$USDC This is how 'stablecoins' can end up being destabilizing

Banks will retain many of their deposits but could become larger and less reliable EXCLUSIVE

The widespread adoption of "stablecoins" would not mean the disappearance of all bank deposits, only some of the best ones. The US Senate seems ready to soon approve the so-called Genius Act, which will establish guidelines for stablecoin issuers, digital tokens fully backed by fiat currencies like the dollar. One of the major debates regarding the appropriateness of providing stablecoins with a regulatory framework centers on how they would affect the current banking system if they were to expand enormously.
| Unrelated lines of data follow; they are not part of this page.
(** * Election-results extractor: a shallow embedding of [extract_to_json.py]

    The script reads a PDF page by page.  The PDF engine is an external
    collaborator: a page is what it hands over, an optional text and a
    list of tables of nullable text cells.  Everything after that point
    (header detection by regular expression, row parsing with its
    [try]/[except], the page loop with its "current constituency"
    accumulator) is translated below, function by function.

    Text is ASCII, as in the document the script is written for; a
    character is a Stdlib [ascii] and a string a [list ascii].  Integers
    are unbounded ([Z]); [int()] refuses a digit string longer than the
    interpreter's limit, taken at its default of 4300 digits.  *)

From Stdlib Require Import ZArith List Ascii String Bool Lia Arith.
Import ListNotations.

Set Implicit Arguments.

(* ------------------------------------------------------------------ *)
(** ** Python string primitives *)

Module PyStr.

Definition str := list ascii.

(** A literal, written as a Rocq string. *)
Definition lit (s : string) : str := list_ascii_of_string s.

Definition code (c : ascii) : nat := nat_of_ascii c.

Definition in_range (lo hi : nat) (c : ascii) : bool :=
  (lo <=? code c) && (code c <=? hi).

(** [str.isspace] on one character, also the class [\s] of [re]:
    TAB, LF, VT, FF, CR, the separators FS GS RS US, and the blank. *)
Definition is_space (c : ascii) : bool :=
  in_range 9 13 c || in_range 28 31 c || (code c =? 32).

(** The C-level test used by [int()] and [float()] when they skip the
    blanks around a number: it does not know the four separators. *)
Definition is_cspace (c : ascii) : bool :=
  in_range 9 13 c || (code c =? 32).

(** A decimal digit: [str.isdigit] on one character, the class [\d]. *)
Definition is_digit (c : ascii) : bool := in_range 48 57 c.

Definition digit_val (c : ascii) : Z := Z.of_nat (code c - 48).

Fixpoint drop_while (p : ascii -> bool) (s : str) : str :=
  match s with
  | [] => []
  | c :: t => if p c then drop_while p t else s
  end.

Definition lstrip_by (p : ascii -> bool) (s : str) : str := drop_while p s.
Definition rstrip_by (p : ascii -> bool) (s : str) : str :=
  rev (drop_while p (rev s)).
Definition strip_by (p : ascii -> bool) (s : str) : str :=
  rstrip_by p (lstrip_by p s).

(** [s.strip()] *)
Definition strip (s : str) : str := strip_by is_space s.

(** [s.isdigit()]: at least one character and all of them digits. *)
Definition isdigit (s : str) : bool :=
  match s with
  | [] => false
  | _ => forallb is_digit s
  end.

Definition upper_char (c : ascii) : ascii :=
  if in_range 97 122 c then ascii_of_nat (code c - 32) else c.

(** [s.upper()] *)
Definition upper (s : str) : str := map upper_char s.

(** [s.replace(old, new)] for a one-character [old]. *)
Definition replace (old : ascii) (new : str) (s : str) : str :=
  flat_map (fun c => if Ascii.eqb c old then new else [c]) s.

Definition str_eqb (a b : str) : bool :=
  if list_eq_dec ascii_dec a b then true else false.

(** [x in [l1; ...; ln]] on strings. *)
Definition str_in (x : str) (l : list str) : bool := existsb (str_eqb x) l.

(** The value of a run of digits read in base ten, most significant
    first. *)
Definition dec_value (s : str) : Z :=
  fold_left (fun acc c => 10 * acc + digit_val c)%Z s 0%Z.
(** One unfolding of the loop, for a state that passes the guard. *)
Lemma bulk_loop_step fuel st :
  bulk_loop gmail query batchSize totalCount action (S fuel) st =
  if processedCount st <? totalCount then
    batchList ← list_messages gmail (page_params query batchSize (loop_token st));
    let msgs := default [] (messages batchList) in
    let tok := nextPageToken batchList in
    if (length msgs =? 0)%nat then
      mret (mkLoop (processedCount st) (doneCount st) (errorCount st)
                   (loop_errors st) tok)
    else
      st1 ← page_attempt gmail batchSize action (map id msgs)
              (mkLoop (processedCount st) (doneCount st) (errorCount st)
                      (loop_errors st) tok);
      let st2 := mkLoop (processedCount st1 + Z.of_nat (length msgs))
                        (doneCount st1) (errorCount st1) (loop_errors st1) tok in
      if negb (truthy_str tok) then mret st2
      else bulk_loop gmail query batchSize totalCount action fuel st2
  else mret st.
Proof. reflexivity. Qed.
Strictly speaking, stablecoins do not withdraw funds from the banking system. One way or another, those dollars usually end up returning to the banks. However, what banks obtain could be something very different: the kind of large and unsecured deposits that make some people nervous. When a stablecoin is created in US dollars, the issuer receives US dollars that they hold in reserve. According to the guidelines proposed in the versions of the Genius Act, stablecoin issuers can hold reserves in bank accounts. They can also purchase assets like US Treasury bonds, which transfers cash to the accounts of the sellers of those assets. They can even lend cash to banks, as part of so-called repurchase agreement operations, just as money market funds usually do. "Stable cryptocurrencies could be considered similar to a digital version of money market funds," wrote JPMorgan Chase strategists in a recent note. With these types of funds, "bank deposits are not 'destroyed' with this change, but simply transferred to other economic agents," noting that this shift does not reduce the availability of credit.